Beauty is ALWAYS measured by a standard. But to denegrate the standard as LCD, or as 'merely visual,' carte blanche, without analyzing it before-hand, as reductive and dismissive of The Other.
Again, I think most people of all points in our shared society, use the word in similar ways. What is necessary is to analyze what we find beautiful and why. Perhaps we need to distinguish between the use of the word that is about contentedness and the use of the word that is about re-organizing corporeal sensual experience. But I doubt even that. I think we all know when someone is using one term vs. the other.
Re: I like this conversation...
Date: 2006-09-14 10:00 pm (UTC)I really find hope in the second definition. Thanks for sharing that.
I only mentioned the visual perception angle due to the fact that not all have the gift of eye-sight, and not all who have eye-sight have the gift of actually clearly understanding what it is they are seeing. (that is for the most part ALL of us since we only have so much brain to processes our "perception"-
I would like to mention, I'm hardly what anyone would consider "intellectual", however I'm thoughtful and understand that there is great power from the visual over that of the written word.
I usually will set text up, in theory, against the visual only because I consider it such a neutral ground...(territory of the outter works of "The Other" against what searches out their "exprience" or texts inside of the mind, an unmeasurable place we certainly keep to ourselves, much like that world of dreams some of us still have..
A musical experience is what I almost got at, but then thought of what Hellen Keller (blind and deaf)and yet must certainly have felt the warmth of sun against her skin, and the hand of a friend and knew it to be "beautiful", and I catch myself being so "correct" about labling perception I have to remind myself of that question everyone in the arts or music has always been asked one night when with a group of friends or strangers playing truth games;The Question:
"...if you could choose over the two, which one would you keep, your eye sight or your hearing?"

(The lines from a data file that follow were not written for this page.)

(** * mx3::sqlite::Db — the connection wrapper and its hook bridge

    A shallow embedding of [src/sqlite/db.hpp] and [src/sqlite/db.cpp].

    The C++ code is a thin layer over the sqlite3 C API.  The engine itself is
    not part of the repository, so it is an interface here ([Sqlite3Api]): an
    abstract engine state with one transition per C function the wrapper calls.
    Every call that crosses the boundary is also appended, with what the engine
    answered, to a trace kept in the [World]; ownership properties (a handle the
    engine handed out is given back) are read off that trace.

    C++ exceptions are the [Threw] outcome of the monad [M]; side effects made
    before a [throw] stay in the world, as they do in C++. *)

From Stdlib Require Import ZArith String List Bool Lia.
Import ListNotations.
Open Scope string_scope.
Open Scope list_scope.
Open Scope Z_scope.

Set Implicit Arguments.

(** ** Constants of [<sqlite3/sqlite3.h>]

    The header is not under [src/]; the wrapper only names its constants, so
    they are the fields of a class.  [sqlite3_h], further down, is the instance
    with the values the published header gives them. *)

Class Sqlite3Header : Type := {
  SQLITE_OK : Z;
  SQLITE_INSERT : Z;
  SQLITE_UPDATE : Z;
  SQLITE_DELETE : Z;
  SQLITE_OPEN_READWRITE : Z;
  SQLITE_OPEN_CREATE : Z;
  SQLITE_OPEN_NOMUTEX : Z;
  SQLITE_OPEN_PRIVATECACHE : Z
}.

(** ** Pointers, exceptions, outcomes *)

(** A non-null address; a C pointer is an [option addr], [None] being
    [nullptr]. *)
Definition addr := N.

Inductive exception : Type :=
| runtime_error (what : string)      (* std::runtime_error *)
| bad_function_call                  (* calling an empty std::function *)
| foreign_exception (tag : string).  (* anything else a closure may throw *)

Inductive Outcome (A : Type) : Type :=
| Returned (a : A)
| Threw (e : exception).
Arguments Returned {A} a.
Arguments Threw {A} e.

(** [enum class ChangeType] of db.hpp. *)
Inductive ChangeType : Type := INSERT | UPDATE | DELETE.

(** ** The boundary with the engine *)

(** One entry per call into the sqlite3 C API, with the arguments passed and
    the values the engine wrote back. *)
Inductive Event : Type :=
| EvOpen (filename : string) (flags : Z) (rc : Z) (ppDb : option addr)
| EvClose (db : addr)
| EvExec (db : option addr) (sql : string) (rc : Z) (errmsg : option string)
| EvPrepare (db : option addr) (sql : string) (nByte : Z) (rc : Z)
            (ppStmt : option addr)
| EvFinalize (stmt : addr)
| EvUpdateHook (db : option addr)
| EvCommitHook (db : option addr)
| EvRollbackHook (db : option addr)
| EvLastInsertRowid (db : option addr) (rowid : Z).

(** The engine: its state [E] and what each C function does to it.  Nothing is
    assumed about the answers. *)
Class Sqlite3Api (E : Type) : Type := {
  engine_open_v2 : string -> Z -> E -> Z * option addr * E;
  engine_close_v2 : addr -> E -> E;
  engine_errstr : Z -> string;
  engine_exec : option addr -> string -> E -> Z * option string * E;
  engine_prepare_v2 : option addr -> string -> Z -> E -> Z * option addr * E;
  engine_finalize : addr -> E -> E;
  engine_update_hook : option addr -> E -> E;
  engine_commit_hook : option addr -> E -> E;
  engine_rollback_hook : option addr -> E -> E;
  engine_last_insert_rowid : option addr -> E -> Z
}.

(** The world a call runs in: the engine, the trace of boundary crossings, and
    the application state [U] that the caller's closures capture. *)
Record World (E U : Type) : Type := mkWorld {
  engine : E;
  trace : list Event;
  app : U
}.

(** ** The monad of C++ computations *)

Definition M (E U A : Type) : Type := World E U -> Outcome A * World E U.

Definition ret {E U A} (a : A) : M E U A := fun w => (Returned a, w).

Definition throw {E U A} (e : exception) : M E U A := fun w => (Threw e, w).

Definition bind {E U A B} (c : M E U A) (k : A -> M E U B) : M E U B :=
  fun w =>
    match c w with
    | (Returned a, w') => k a w'
    | (Threw e, w') => (Threw e, w')
    end.

Declare Scope cpp_scope.
Delimit Scope cpp_scope with cpp.
Notation "x <- c ;; k" := (bind c (fun x => k))
  (at level 61, c at next level, right associativity) : cpp_scope.
Notation "' pat <- c ;; k" := (bind c (fun x => match x with pat => k end))
  (at level 61, pat pattern, c at next level, right associativity) : cpp_scope.
Notation "c ;;; k" := (bind c (fun _ => k))
  (at level 61, right associativity) : cpp_scope.
Open Scope cpp_scope.

(** A local object with a destructor, over the rest of its scope: when [body]
    leaves by an exception the destructor runs during unwinding and the
    exception goes on.  When [body] returns, ownership has been moved out (every
    use below returns the object it guards) and the moved-from object's
    destructor has nothing to do. *)
Definition on_unwind {E U A} (dtor : M E U unit) (body : M E U A) : M E U A :=
  fun w =>
    match body w with
    | (Returned a, w') => (Returned a, w')
    | (Threw e, w') => (Threw e, snd (dtor w'))
    end.

(** ** std::function

    A [std::function<T>] is either empty or holds a callable. *)
Definition function (T : Type) : Type := option T.

(** [explicit operator bool]. *)
Definition function_bool {T} (f : function T) : bool :=
  match f with Some _ => true | None => false end.

(** [operator()]: an empty function throws [std::bad_function_call]. *)
Definition function_call {E U T A} (f : function T) (args : T -> M E U A)
  : M E U A :=
  match f with
  | Some callee => args callee
  | None => throw bad_function_call
  end.

(** [std::string::c_str] as the C side reads it: the bytes before the first
    zero byte. *)
Fixpoint c_str (s : string) : string :=
  match s with
  | EmptyString => EmptyString
  | String c rest =>
      if Ascii.eqb c Ascii.zero then EmptyString else String c (c_str rest)
  end.

(** A pointer in a condition: true when it is not [nullptr]. *)
Definition non_null {T} (p : option T) : bool :=
  match p with Some _ => true | None => false end.

(** [static_cast<int>] of a size, and [static_cast<int64_t>] of an
    [sqlite3_int64]: two's complement wrap-around. *)
Definition wrap (bits : Z) (z : Z) : Z :=
  (z + 2 ^ (bits - 1)) mod 2 ^ bits - 2 ^ (bits - 1).

Definition static_cast_int (z : Z) : Z := wrap 32 z.
Definition static_cast_int64 (z : Z) : Z := wrap 64 z.

Section Wrapper.

Context {hdr : Sqlite3Header} {E U : Type} {api : Sqlite3Api E}.

Local Abbreviation M := (M E U).

(** ** Calls into the engine, recorded *)

Definition record (ev : Event) (e' : E) (w : World E U) : World E U :=
  {| engine := e'; trace := trace w ++ [ev]; app := app w |}.

Definition sqlite3_open_v2 (filename : string) (flags : Z)
  : M (Z * option addr) :=
  fun w =>
    let '(rc, ppDb, e') := engine_open_v2 filename flags (engine w) in
    (Returned (rc, ppDb), record (EvOpen filename flags rc ppDb) e' w).

Definition sqlite3_close_v2 (db : addr) : M unit :=
  fun w => (Returned tt, record (EvClose db) (engine_close_v2 db (engine w)) w).

Definition sqlite3_errstr (rc : Z) : string := engine_errstr rc.

(** The hooks the engine fires while it executes are not part of this call:
    a firing is a call of one of the trampolines below. *)
Definition sqlite3_exec (db : option addr) (sql : string)
  : M (Z * option string) :=
  fun w =>
    let '(rc, errmsg, e') := engine_exec db sql (engine w) in
    (Returned (rc, errmsg), record (EvExec db sql rc errmsg) e' w).

Definition sqlite3_prepare_v2 (db : option addr) (sql : string) (nByte : Z)
  : M (Z * option addr) :=
  fun w =>
    let '(rc, ppStmt, e') := engine_prepare_v2 db sql nByte (engine w) in
    (Returned (rc, ppStmt), record (EvPrepare db sql nByte rc ppStmt) e' w).
(** However [optimizeAmplitudes] ends, it has written nothing but
    amplitudes, residual fields and stored pair energies (the indices,
    the type tag, the exchange integrals, the uncoupled term, the
    coupling sets and the tabulated energies of every pair are as
    before), and nothing at all of a pair outside [orbitalPairs]. *)
Theorem optimizeAmplitudes_writes fuel diis st orbitalPairs veryDistantPairs o q :
  optimizeAmplitudes DIIS diis_extrapolate env settings fuel diis st
    orbitalPairs veryDistantPairs = Some o ->
  solver_frame (st q) (final_store o q) /\
  (~ In q orbitalPairs -> final_store o q = st q).
Proof.
  unfold optimizeAmplitudes. intros H. split.
  - by apply (optimizeAmplitudes_loop_solver_frame orbitalPairs
                veryDistantPairs q _ _ _ _ _ _ H).
  - intros Hq.
    by apply (optimizeAmplitudes_loop_other DIIS diis_extrapolate env settings
                orbitalPairs veryDistantPairs q Hq _ _ _ _ _ _ H).
Qed.

(** ** The convergence metric *)

Lemma cycle_body_largest_not_nan st diis orbitalPairs veryDistantPairs :
  PrimFloat.is_nan
    (cycle_body DIIS diis_extrapolate env settings st diis
       orbitalPairs veryDistantPairs).2 = false.
Proof.
  rewrite cycle_body_spec. simpl. unfold sweep.
  by apply sweep_loop_largest_not_nan.
Qed.

Lemma optimizeAmplitudes_loop_metric orbitalPairs veryDistantPairs :
  forall fuel st diis lr cycle o,
  PrimFloat.is_nan lr = false ->
  optimizeAmplitudes_loop DIIS diis_extrapolate env settings fuel
    orbitalPairs veryDistantPairs st diis lr cycle = Some o ->
  match o with
  | Converged _ lr' _ =>
      PrimFloat.is_nan lr' = false /\ gt lr' (maxResidual settings) = false
  | SerenityError _ lr' _ => PrimFloat.is_nan lr' = false
  end.
Proof.
  induction fuel as [|fuel IH]; intros st diis lr cycle o Hnan; simpl;
    destruct (gt lr (maxResidual settings)) eqn:Hgt; try discriminate;
    try (by intros [= <-]).
  pose proof (cycle_body_largest_not_nan st diis orbitalPairs veryDistantPairs)
    as Hc.
  destruct (cycle_body _ _ _ _ _ _ _ _) as [[st' diis'] lr'].
  simpl in Hc.
  destruct (_ >? _)%Z.
  - by intros [= <-].
  - by apply IH.
Qed.

(** The residual that [optimizeAmplitudes] ends with is never NaN, and on
    a normal return it is at most [maxResidual] in the order of the
    doubles, provided [maxResidual] is not NaN itself: a residual whose
    largest coefficient is NaN is not seen by the convergence test. *)
Theorem optimizeAmplitudes_metric fuel diis st orbitalPairs veryDistantPairs o :
  optimizeAmplitudes DIIS diis_extrapolate env settings fuel diis st
    orbitalPairs veryDistantPairs = Some o ->
  match o with
  | Converged _ lr _ =>
      PrimFloat.is_nan lr = false /\
      (PrimFloat.is_nan (maxResidual settings) = false ->
       PrimFloat.leb lr (maxResidual settings) = true)
  | SerenityError _ lr _ => PrimFloat.is_nan lr = false
  end.
Proof.
  unfold optimizeAmplitudes. intros H.
  apply optimizeAmplitudes_loop_metric in H; [|reflexivity].
  destruct o as [c lr st'|c lr st']; [|done].
  destruct H as [Hnan Hgt]. split; [done|].
  intros Hmax. by apply not_gt_leb.
Qed.

(** ** The cycle limit *)

Lemma optimizeAmplitudes_loop_unlimited orbitalPairs veryDistantPairs :
  maxCycles settings = 0%Z ->
  forall fuel st diis lr cycle o,
  optimizeAmplitudes_loop DIIS diis_extrapolate env settings fuel
    orbitalPairs veryDistantPairs st diis lr cycle = Some o ->
  exists c lr' st', o = Converged c lr' st'.
Proof.
  intros HM. induction fuel as [|fuel IH]; intros st diis lr cycle o; simpl;
    destruct (gt lr (maxResidual settings)); try discriminate;
    try (intros [= <-]; by eexists _, _, _).
  destruct (cycle_body _ _ _ _ _ _ _ _) as [[st' diis'] lr'].
  rewrite HM, Z.gtb_ltb.
  destruct (Z.ltb_spec ((0 - 1) mod UINT_MAX_plus_1)
              ((cycle + 1) mod UINT_MAX_plus_1)) as [Hlt|Hge].
  - exfalso. unfold UINT_MAX_plus_1 in Hlt.
    pose proof (Z.mod_pos_bound (cycle + 1) (2 ^ 32) ltac:(lia)).
    change ((0 - 1) mod 2 ^ 32)%Z with (2 ^ 32 - 1)%Z in Hlt. lia.
  - apply IH.
Qed.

Its like asking someone, "would you choose the function of your hands over the function of your legs" or visa versa.. but people do ask these questions.
Still, you can "read" without eyes- understand experience and the perception of people from inside out by reading words on a page, experience an archetectural space, via the perception of space, atmosphere, and how the ground feels around you when you put your foot down, or even by the scent of the matterials, in a whole world full of senses totally without sight nor of sound..but would we without those filters still come to the same conclusions about "beauty"?
I guess when it comes to these things, "beauty" "love" "art" and what it is exactly to be human, when we ask "what is beauty?" we are really answering the underlying question "who am I?".
I'm ranting like this because I posed this question on a forum dedicated mostly to dreams and dream interpretation.
It was a very active forum as well, so you got ALL types the (LCD mystics lol).. and I got alot of responces to this question, which confirmed to me that there were just so many versions of beauty as there are people; no "correct" no "wrong" just perceptions...perceptions and strong points of view on the topic as well as of the basic functionality perspective in the human/biological-psycho-sexual agenda and naturally VALUE, as beauty is something people are willing to "pay a price for".. to aquire it, or to become, or even as an visual artist/musician/craftsperson: to MAKE it. Then once again, caught in a loop, I submit my not so last thought on the topic: "You have to define it to create a value system for it".